» REQUIREMENT
Below are some records. Return exactly the lines from the one containing "else match ParseIP" through the one containing "(** The guard every handler opens with. *)", both included, and only those.

***** GIVEN RECORDS

(* ===== verification/Imds.v ===== *)
(** * The metadata handlers (imds/handlers.go, placement.go, tags.go)

    A handler reads the token store, the host's topology and the clock
    ([context]) and answers a request; only minting a token changes the store. A
    [request] holds what the handlers read of an [http.Request], with the record
    the connection is bound to. The identity document is kept as its fields, in
    place of their JSON text. *)

From S2P Require Import Prelude.
From S2P Require Import Go.
From S2P Require Import Net.
From S2P Require Import Tokens.
From S2P Require Import Inventory.
From Stdlib Require Import Ascii.

(** ** Requests and responses *)

Record request := mkRequest {
  Method : string;
  Path : string;
  Host : string;
  RemoteAddr : string;
  token_header : string;            (* X-Aws-Ec2-Metadata-Token *)
  PathValue : string → string;      (* the wildcards of the pattern *)
  VM : option VMConfig;             (* GetVMConfigFromRequest *)
}.
Record context := mkContext {
  store : option TokenStore;
  topology : Topology;
  clock : Z;
}.
Inductive content := Text (s : string) | Document (fields : gmap string (option string)).
Record response := mkResponse {
  Status : Z;
  Header : gmap string string;
  Body : content;
}.
Abbreviation handler := (context → request → response).

Definition content_type (s : string) : gmap string string := {[ "Content-Type" := s ]}.
Definition plain : gmap string string := content_type "text/plain".

(** [http.Error], on top of the headers set before, and [http.NotFound]. *)
Definition Error (h : gmap string string) (msg : string) (code : Z) : response :=
  mkResponse code
    (<["Content-Type" := "text/plain; charset=utf-8"]> (<["X-Content-Type-Options" := "nosniff"]> h))
    (Text (msg +:+ lf_string)).
Definition NotFound : response := Error ∅ "404 page not found" 404.

(** [http.Redirect] to a path in ASCII: the link is the body of an answer to GET. *)
Definition quoted (s : string) : string := String (chr 34) (s +:+ String (chr 34) "").
Definition Redirect (r : request) (url text : string) (code : Z) : response :=
  mkResponse code
    (if bool_decide (Method r = "GET") || bool_decide (Method r = "HEAD")
     then {[ "Location" := url; "Content-Type" := "text/html; charset=utf-8" ]} else {[ "Location" := url ]})
    (Text (if bool_decide (Method r = "GET")
           then "<a href=" +:+ quoted url +:+ ">" +:+ text +:+ "</a>." +:+ lf_string +:+ lf_string else "")).

(** [fmt.Fprintln] of each. *)
Fixpoint Println (l : list string) : string :=
  match l with [] => "" | x :: l => x +:+ lf_string +:+ Println l end.

(** ** The caller *)

Definition PeerIP (remoteAddr : string) : option (list Z) :=
  ParseIP (match SplitHost remoteAddr with Some host => host | None => remoteAddr end).

Definition LocalIPv4 (r : request) : string :=
  match PeerIP (RemoteAddr r) with
  | None => ""
  | Some ip => match To4 ip with None => "" | Some v4 => IPString v4 end
  end.

Definition PublicIPv4 (r : request) : string :=
  match VM r with
  | None => ""
  | Some vm =>
      let declared := TrimSpace (default "" (RawConfig vm !! "public-ipv4")) in
      if bool_decide (declared = "") then ""
      else match ParseIP declared ≫= To4 with None => "" | Some v4 => IPString v4 end
  end.

(** [strings.ReplaceAll] of one byte by another. *)
Definition replace_byte (a b : ascii) (s : string) : string :=
  smap (fun c => if bool_decide (c = a) then b else c) s.

Definition InstanceID (r : request) : string :=
  match BoundVM (VM r) with
  | Some vm => "i-" +:+ VMID vm
  | None =>
      let ip := LocalIPv4 r in
      if bool_decide (ip = "") then "" else "i-" +:+ replace_byte "." "-" ip
  end.

(** [None] for nil. *)
Definition InstanceTags (r : request) : option (gmap string string) :=
  match VM r with
  | None => None
  | Some vm => if bool_decide (size (Tags vm) = 0) then None else Some (Tags vm)
  end.

Definition getHostname (r : request) : string :=
  if bool_decide (Host r = "") then "localhost.localdomain"
  else match Split (Host r) ":" with h :: _ => h | [] => "" end.
Definition getAvailabilityZone (c : context) : string := default "" (topology c !! "availability-zone").
Definition getRegion (c : context) : string := default "" (topology c !! "region").
Definition getDomain : string := "localdomain".

(** ** Session tokens *)

Definition storeValidatesToken (s : option TokenStore) (c : context) (r : request) : bool :=
  match s with
  | None => false
  | Some ts =>
      if bool_decide (token_header r = "") then false else ValidateToken (clock c) (token_header r) ts
  end.
Definition validateToken (c : context) (r : request) : bool := storeValidatesToken (store c) c r.

Definition unauthorized : response :=
  Error {[ "X-Aws-Ec2-Metadata-Token" := "required" ]} "IMDSv2 token required" 401.
(** The guard every handler opens with. *)
Definition with_token (h : handler) : handler :=
  fun c r => if negb (validateToken c r) then unauthorized else h c r.

Definition HandleCreateToken (now : Z) (rnd : option string) (s : TokenStore) (r : request)
    : TokenStore * response :=
  let peer := match PeerIP (RemoteAddr r) with Some ip => IPString ip | None => "unknown" end in
  match generateTokenAt peer now rnd s with
  | (s, Ok token) => (s, mkResponse 200 plain (Text (Value token)))
  | (s, Err ErrTokenStoreEmergency) =>
      (s, mkResponse 429 (<["Retry-After" := "60"]> plain) (Text ("Too many requests" +:+ lf_string)))
  | (s, Err ErrRandom) => (s, Error ∅ "Internal server error" 500)
  end.

(** ** The handlers *)

Definition ok_text (s : string) : response := mkResponse 200 plain (Text s).
(** [writeNoTag]: also the answer of the address handlers without an address. *)
Definition writeNoTag : response := mkResponse 404 plain (Text "").
Definition WriteInstanceIDUnavailable : response := mkResponse 422 plain (Text "").

Definition index_paths (r : request) : list string :=
  ["instance-id"; "local-hostname"; "local-ipv4"] ++
  (if bool_decide (PublicIPv4 r = "") then [] else ["public-ipv4"]) ++
  ["placement/"; "services/"] ++
  (match InstanceTags r with Some _ => ["tags/"] | None => [] end).
Definition HandleMetaDataIndex : handler := with_token (fun c r => ok_text (Println (index_paths r))).

Definition HandleInstanceID : handler := with_token (fun c r =>
  let instanceID := InstanceID r in
  if bool_decide (instanceID = "") then WriteInstanceIDUnavailable else ok_text instanceID).
Definition HandleHostname : handler := with_token (fun c r => ok_text (getHostname r)).
Definition HandleLocalIPv4 : handler := with_token (fun c r =>
  let ip := LocalIPv4 r in if bool_decide (ip = "") then writeNoTag else ok_text ip).
Definition HandlePublicIPv4 : handler := with_token (fun c r =>
  let ip := PublicIPv4 r in if bool_decide (ip = "") then writeNoTag else ok_text ip).
Definition HandleAvailabilityZone : handler := with_token (fun c r => ok_text (getAvailabilityZone c)).
Definition HandleRegion : handler := with_token (fun c r => ok_text (getRegion c)).
Definition HandleDomain : handler := with_token (fun c r => ok_text getDomain).

Definition identity_document (c : context) (r : request) : gmap string (option string) := {[
  "instanceId" := Some (InstanceID r); "imageId" := Some "proxmox-unknown"; "instanceType" := Some "vm";
  "region" := Some (getRegion c); "availabilityZone" := Some (getAvailabilityZone c);
  "privateIp" := Some (LocalIPv4 r); "devpayProductCodes" := None; "version" := Some "2017-09-30";
  "billingProducts" := None; "accountId" := Some "012345678901" ]}.
Definition HandleInstanceIdentityDocument : handler := with_token (fun c r =>
  if bool_decide (InstanceID r = "") then WriteInstanceIDUnavailable
  else mkResponse 200 (content_type "application/json") (Document (identity_document c r))).

(** The keys of a map, sorted. *)
Definition sorted_keys (m : gmap string string) : list string := SortStrings (map_to_list m).*1.

Definition HandlePlacementKeys : handler := with_token (fun c r => ok_text (Println (sorted_keys (topology c)))).
Definition HandlePlacementKey : handler := with_token (fun c r =>
  match topology c !! PathValue r "key" with Some value => ok_text value | None => writeNoTag end).
Definition HandlePlacementRedirect : handler := fun c r =>
  Redirect r "/latest/meta-data/placement/" "Moved Permanently" 301.

Definition HandleTags : handler := with_token (fun c r =>
  match InstanceTags r with None => writeNoTag | Some _ => ok_text (Println ["instance"]) end).
Definition HandleInstanceTagKeys : handler := with_token (fun c r =>
  match InstanceTags r with None => writeNoTag | Some tags => ok_text (Println (sorted_keys tags)) end).
Definition HandleInstanceTag : handler := with_token (fun c r =>
  match InstanceTags r ≫= (.!! PathValue r "key") with Some value => ok_text value | None => writeNoTag end).

(** ** Callers without a record *)

Definition IdentityBearingPaths : list string :=
  ["/latest/meta-data/instance-id"; "/latest/dynamic/instance-identity/document"].
Definition RequiresVMIdentity (path : string) : bool := bool_decide (path ∈ IdentityBearingPaths).

(** [s] is the store the wrapper was handed: a pointer, so its content is that of
    the moment of the request. *)
Definition RequireVMIdentity (require : bool) (s : context → option TokenStore) (next : handler) : handler :=
  if negb require then next
  else fun c r =>
    if negb (storeValidatesToken (s c) c r) then next c r
    else if negb (IsBound (VM r)) then NotFound
    else next c r.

**********

» COMPLETED EXERCISE
      else match ParseIP declared ≫= To4 with None => "" | Some v4 => IPString v4 end
  end.

(** [strings.ReplaceAll] of one byte by another. *)
Definition replace_byte (a b : ascii) (s : string) : string :=
  smap (fun c => if bool_decide (c = a) then b else c) s.

Definition InstanceID (r : request) : string :=
  match BoundVM (VM r) with
  | Some vm => "i-" +:+ VMID vm
  | None =>
      let ip := LocalIPv4 r in
      if bool_decide (ip = "") then "" else "i-" +:+ replace_byte "." "-" ip
  end.

(** [None] for nil. *)
Definition InstanceTags (r : request) : option (gmap string string) :=
  match VM r with
  | None => None
  | Some vm => if bool_decide (size (Tags vm) = 0) then None else Some (Tags vm)
  end.

Definition getHostname (r : request) : string :=
  if bool_decide (Host r = "") then "localhost.localdomain"
  else match Split (Host r) ":" with h :: _ => h | [] => "" end.
Definition getAvailabilityZone (c : context) : string := default "" (topology c !! "availability-zone").
Definition getRegion (c : context) : string := default "" (topology c !! "region").
Definition getDomain : string := "localdomain".

(** ** Session tokens *)

Definition storeValidatesToken (s : option TokenStore) (c : context) (r : request) : bool :=
  match s with
  | None => false
  | Some ts =>
      if bool_decide (token_header r = "") then false else ValidateToken (clock c) (token_header r) ts
  end.
Definition validateToken (c : context) (r : request) : bool := storeValidatesToken (store c) c r.

Definition unauthorized : response :=
  Error {[ "X-Aws-Ec2-Metadata-Token" := "required" ]} "IMDSv2 token required" 401.
(** The guard every handler opens with. *)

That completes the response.